Ein Roman über das Barcelona von heute, stark beeinflußt von (dem unvergessenen) Manuel Vázques Montalbán.
DIE STORY:
PABLO JOSÉ MIRALLES kommt aus vornehmen Haus einer Barceloneser Familie der Oberschicht. Sein Vater hat sich mit Finanz-, Immobilien- und Spekulationsgeschäften ein Vermögen geschaffen. Der Familienbetrieb ist auf beide Söhne übertragen worden. SEBASTIÁN, PABLOs älterer Bruder, den PABLO nur THE FIRST nennt, und er selbst halten je 50% Anteil. THE FIRST ist in die Fußstapfen des Vaters getreten. Er hat eine Familie gegründet, lebt mit standesgemäßen Lebensstil und leitet die Firma. PABLO, wegen seiner Statur auch BALU genannt, ist Lebenskünstler. Er hat nie Geld in der Tasche und lebt in den Tag (besser: in die Nacht) hinein, wobei er den Sinnesfreuden sehr positiv gegenüber steht.
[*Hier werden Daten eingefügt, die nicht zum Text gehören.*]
Lemma recordUsage_eq (e : Env) (postReads : Z) (f : BudgetFile) :
  recordUsage e postReads f =
    (checkLimits (addUsage (utc_day (now e)) postReads (loaded e f)),
     FileHolds (addUsage (utc_day (now e)) postReads (loaded e f))).
Proof.
  unfold recordUsage, bind. rewrite loadBudget_eq. reflexivity.
Qed.

Lemma budgetReset_eq (e : Env) (f : BudgetFile) :
  budgetReset e f =
    (tt, FileHolds
           {| dailyLimitUsd := dailyLimitUsd (loaded e f);
              monthlyLimitUsd := monthlyLimitUsd (loaded e f);
              warnThreshold := warnThreshold (loaded e f);
              localTracking :=
                {| today := utc_day (now e); todayPostReads := 0;
                   todayCost := 0; rollingPostReads := 0; rollingCost := 0;
                   lastReset := now e |} |}).
Proof.
  unfold budgetReset, bind. rewrite loadBudget_eq. reflexivity.
Qed.

Lemma loaded_limits (e : Env) (f : BudgetFile) :
  dailyLimitUsd (loaded e f) = dailyLimitUsd (configured e f) /\
  monthlyLimitUsd (loaded e f) = monthlyLimitUsd (configured e f) /\
  warnThreshold (loaded e f) = warnThreshold (configured e f).
Proof.
  unfold loaded, loadBudget, bind, readBudgetFile, ret.
  destruct f as [| |raw]; simpl; auto.
  destruct (decide (today (localTracking raw) <> utc_day (now e)));
    simpl; auto.
Qed.

(** After loading, the tracking block is dated today unless the defaults
    were used. *)
Lemma loaded_today (e : Env) (b : BudgetConfig) :
  today (localTracking (loaded e (FileHolds b))) = utc_day (now e).
Proof.
  unfold loaded, loadBudget, bind, readBudgetFile, ret. simpl.
  destruct (decide (today (localTracking b) <> utc_day (now e))) as [H|H];
    simpl; [reflexivity|].
  destruct (Z.eq_dec (today (localTracking b)) (utc_day (now e)));
    [assumption | contradiction].
Qed.

Lemma addUsage_limits (day n : Z) (b : BudgetConfig) :
  dailyLimitUsd (addUsage day n b) = dailyLimitUsd b /\
  monthlyLimitUsd (addUsage day n b) = monthlyLimitUsd b /\
  warnThreshold (addUsage day n b) = warnThreshold b.
Proof. unfold addUsage; simpl; auto. Qed.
Er trinkt gerne, raucht Joints, kokst und läßt sich hin und wieder mit Nutten ein. PABLO hat die Welt bereist und ist seit 20 Jahren mit FINA, einer Femme Fatale, die unglücklich verheiratet ist, befreundet. Nachts macht er die Bars von Barcelona, vorzugsweise die von LUIGI, unsicher - oft in Begleitung von FINA. Bis eines Tages alles anders wird. Sein Vater wird (absichtlich, wie er behauptet) von einem Auto angefahren und bricht sich ein Bein. THE FIRST verschwindet - zusammen mit seiner Sekretärin - und seine Schwägerin (LADY FIRST) ist auf einmal bemerkenswert nett zu ihm und bittet ihn um Hilfe auf der Suche nach THE FIRST, womit die Sache richtig an Fahrt gewinnt und losgeht...
FAZIT:
Ein sehr gelungenes Romandebüt. Die Story ist sehr spannend, cool und macht Spaß. Trotz des Lokalkolorits (Barcelona!), sicherlich auch beste Unterhaltung für alle, die keinen besonderen Bezug zu der Metropole des Modernisme haben. Eine kurzweilige und auch sehr moderne Story, mit der sich PABLO TUSSET auf die Spuren von Manuel Vázques Montalbán begibt und hieraus auch gar keinen Hehl macht; ganz im Gegenteil: der (bekannte) Autor und seine Romanfigur und Alter Ego - der Privatdetektiv PEPE CARVALHO - werden gleich mehrfach entweder expressis verbis oder indirekt erwähnt. Ein wirklich vielversprechender Start! Man darf auf die weitere Entwicklung (hin zu einem zeitgenössischen Montalbán?) sehr gespannt sein.
Deshalb viel Spaß bei dieser (Nischen-) Entdeckung.